> [TASK INPUTS]

- - -

(** [np.add.reduce] on a float64 column: the identity [0.0], plus the
    pairwise sum of each buffer of 8192 elements. *)
Definition np_sum (a : list float) : float :=
  fold_left (fun acc b => (acc + pairwise_sum (List.length b) b)%float)
            (chunks 8192 (List.length a) a) 0%float.

(** [np.minimum.reduce] and [np.maximum.reduce] on values that are not
    [NaN]. (Of [0.0] and [-0.0], which compare equal, numpy's vector
    loops may keep either; nothing below depends on which.) *)
Definition np_min (x : float) (rest : list float) : float :=
  fold_left (fun acc y => if (acc <=? y)%float then acc else y) rest x.

Definition np_max (x : float) (rest : list float) : float :=
  fold_left (fun acc y => if (y <=? acc)%float then acc else y) rest x.

(** The "Compute stats" block of [stats]: [vals.mean()] is the sum
    divided by the count, both float64. *)
Definition compute_stats (df : list Reading) (q : Request) : Stats :=
  match filter_rows df q with
  | [] => {| st_count := 0; st_avg := None; st_min := None; st_max := None |}
  | r :: rs =>
      let vals := map value (r :: rs) in
      {| st_count := List.length vals;
         st_avg := Some (np_sum vals / float_of_Z (Z.of_nat (List.length vals)))%float;
         st_min := Some (np_min (value r) (map value rs));
         st_max := Some (np_max (value r) (map value rs)) |}
  end.

(* ------------------------------------------------------------------ *)
(** ** The response cache and the [/stats] endpoint *)

Abbreviation Key := (option string * option string * option string * option string)%type.

(** [norm = lambda s: s.strip().lower() if isinstance(s, str) else None] *)
Definition norm_key (o : option string) : option string :=
  match o with
  | Some s => Some (norm_str s)
  | None => None
  end.

Definition cache_key (q : Request) : Key :=
  (norm_key (q_location q), norm_key (q_sensor q),
   norm_key (q_start_date q), norm_key (q_end_date q)).

Inductive XCache := HIT | MISS.

Abbreviation Response := (Exc + Stats * XCache)%type.

Definition finite_or_null (o : option float) : bool :=
  match o with
  | Some x => is_finite x
  | None => true
  end.

(** [json.dumps] with [allow_nan=False] accepts the payload when no
    float in it is infinite or [NaN]. *)
Definition json_ok (p : Stats) : bool :=
  finite_or_null (st_avg p) && finite_or_null (st_min p) && finite_or_null (st_max p).

(** [JSONResponse(content=payload, headers={"X-Cache": tag})]: the
    payload is rendered when the response is built. *)
Definition json_response (p : Stats) (tag : XCache) : Response :=
  if json_ok p then inr (p, tag) else inl JSONValueError.

(** The [/stats] handler on the cache [_cache]: a hit responds with the
    stored payload; a miss loads the table (an exception propagates and
    nothing is stored), computes, stores, then responds. *)
Definition stats (src : Source) (cache : gmap Key Stats) (q : Request)
    : Response * gmap Key Stats :=
  let key := cache_key q in
  match cache !! key with
  | Some payload => (json_response payload HIT, cache)
  | None =>
      match load_data src with
      | inl e => (inl e, cache)
      | inr df =>
          let payload := compute_stats df q in
          (json_response payload MISS, <[key := payload]> cache)
      end
  end.

(** A sequence of requests served one after another. *)
Fixpoint serve (src : Source) (cache : gmap Key Stats) (qs : list Request)
    : list Response * gmap Key Stats :=
  match qs with
  | [] => ([], cache)
  | q :: qs' =>
      let '(resp, cache') := stats src cache q in
      let '(resps, cache'') := serve src cache' qs' in
      (resp :: resps, cache'')
  end.

(* ------------------------------------------------------------------ *)
(** ** Sample data *)

Definition temp_source : Source :=
  {| header := ["timestamp"; "location"; "sensor"; "value"];
     rows := [ mkRawRow "2024-01-01T00:00:00Z" "Building A" "temp" "10";
               mkRawRow "2024-01-15T12:00:00Z" "Building A" " Temp" "20";
               mkRawRow "2024-01-31T00:00:00Z" "building a " "TEMP" "30";
               mkRawRow "not a date" "Building A" "temp" "40";
               mkRawRow "2024-01-20T00:00:00Z" "Building A" "temp" "oops" ] |}.

Definition temp_query : Request :=
  {| q_location := None; q_sensor := Some "temp";
     q_start_date := Some "2024-01-01T00:00:00Z";
     q_end_date := Some "2024-01-31T00:00:00+00:00" |}.

Example temp_stats :
  match load_data temp_source with
  | inr df => st_count (compute_stats df temp_query) = 3%nat
  | inl _ => False
  end.
Proof. vm_compute. reflexivity. Qed.

(** ** The query criteria as the spec states them (section 4.2) *)

(** A present criterion constrains, an absent one does not. *)
Definition opt_holds {A} (o : option A) (p : A -> bool) : bool :=
  match o with
  | Some a => p a
  | None => true
  end.

(** A string criterion is present when the parameter is a non-empty
    string; it is compared in trimmed, lower-cased form. *)
Definition crit_string (o : option string) : option string :=
  if truthy o then norm_key o else None.

(** Conjunctive matching: every present criterion holds, the time window
    being inclusive on both ends. *)
Definition matches (q : Request) (r : Reading) : bool :=
  opt_holds (crit_string (q_location q)) (fun l => String.eqb (location_norm r) l) &&
  opt_holds (crit_string (q_sensor q)) (fun s => String.eqb (sensor_norm r) s) &&
  opt_holds (parse_iso (q_start_date q)) (fun st => st <=? timestamp r) &&
  opt_holds (parse_iso (q_end_date q)) (fun en => timestamp r <=? en).

(* ------------------------------------------------------------------ *)
(** ** Lemmas on filtering and aggregation *)

Lemma filter_filter_andb {A} (p1 p2 : A -> bool) (l : list A) :
  List.filter p2 (List.filter p1 l) = List.filter (fun x => p1 x && p2 x) l.
Proof.
  induction l as [|x l IH]; simpl; [reflexivity|].
  destruct (p1 x) eqn:E1; simpl; [destruct (p2 x); simpl|]; now rewrite IH.
Qed.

- - -

> [WHAT NEEDS TO BE DONE] Scan the records for the word "Some", and copy each line where it is found.

> [TASK ANSWER]
         st_avg := Some (np_sum vals / float_of_Z (Z.of_nat (List.length vals)))%float;
         st_min := Some (np_min (value r) (map value rs));
         st_max := Some (np_max (value r) (map value rs)) |}
  | Some s => Some (norm_str s)
  | Some x => is_finite x
  | Some payload => (json_response payload HIT, cache)
  {| q_location := None; q_sensor := Some "temp";
     q_start_date := Some "2024-01-01T00:00:00Z";
     q_end_date := Some "2024-01-31T00:00:00+00:00" |}.
  | Some a => p a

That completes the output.